VesiのAさんにはじめて声をかけさせてもらったのは今年の春先、京都のリュイユ展へ行く前のこと。3つ(二つだったかも?)の小さなリュイユが店先に置かれているのに一緒にいたYさんが気づきました。そのとき初めてリュイユに実際に触れることができました。リュイユの次はあのタペストリー! というわけで、Aさんのセレクションが本当におもしろいなと思っています。
そしてistutのSさんにも会いに行きました。ここ最近自分の行く先々でお話を聞いたりしていた方たちがみなさん、istutのおふたりのお知り合いだったということに驚きつつ、今回はアラビア美術部門を設立したクルト・エクホルムについて教えてもらいました。
ARABIAのシンプルで機能的な日用品というとすぐにカイ・フランクを思い出してしまうのですが、それ以前にクルト・エクホルムがそうした指向性をもっていたということをはじめて知りました。お皿の裏には煙突のある工場のARABIAロゴ。カイ・フランクのキルタ(ティーマ)よりももっと素朴であたたかい印象がしました。

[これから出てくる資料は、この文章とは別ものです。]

(** * questionary: the Question lifecycle wrapper and its utility layer

    A shallow embedding of [questionary/question.py] and
    [questionary/utils.py].  Python objects live in an explicit store, the
    terminal engine (prompt_toolkit) is observed through a trace of the calls
    made to it, and exceptions are an outcome of every computation. *)

From Stdlib Require Import ZArith Ascii String List Bool Lia.
From stdpp Require Import gmap strings list fin_maps.

Local Open Scope Z_scope.

(** ** Python values, exceptions and outcomes *)

(** The values that cross the Question boundary: answers, defaults and the
    dynamically typed [exit_on_kbi] argument.  [VObj] is any other object,
    known by its identity only. *)
Inductive PyVal : Type :=
  | VNone
  | VBool (b : bool)
  | VInt (n : Z)
  | VStr (s : string)
  | VObj (id : nat).

(** Exceptions, by the class an [except] clause matches on.  [exit(code)]
    raises [SystemExit(code)]; it is what terminates the process. *)
Inductive PyExc : Type :=
  | KeyboardInterrupt
  | SystemExit (code : PyVal)
  | OtherError (cls : string).

Inductive Outcome (A : Type) : Type :=
  | Returned (v : A)
  | Raised (e : PyExc).
Arguments Returned {A} v.
Arguments Raised {A} e.

(** [isinstance(x, bool)] and [isinstance(x, int)]: [bool] is a subclass of
    [int] in Python. *)
Definition isinstance_bool (x : PyVal) : bool :=
  match x with VBool _ => true | _ => false end.

Definition isinstance_int (x : PyVal) : bool :=
  match x with VBool _ | VInt _ => true | _ => false end.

istutのおふたりは四年半ぶりにフィンランドへ買付けに行かれるそうです。戻られた際にはまたいろいろなお話をうかがってみたいです。どうぞよい旅を!
ミ:黄色いガラス、オイヴァ・トイッカのポンポンでした!
イ:オイヴァの作品は最後の部屋にありましたよね。
── 3者3様でお届けしているclubhouse、そういえば当初「早起きは3ユーロの徳」って合言葉を使ってましたね。それでは今回はこの辺で、次回もお楽しみに。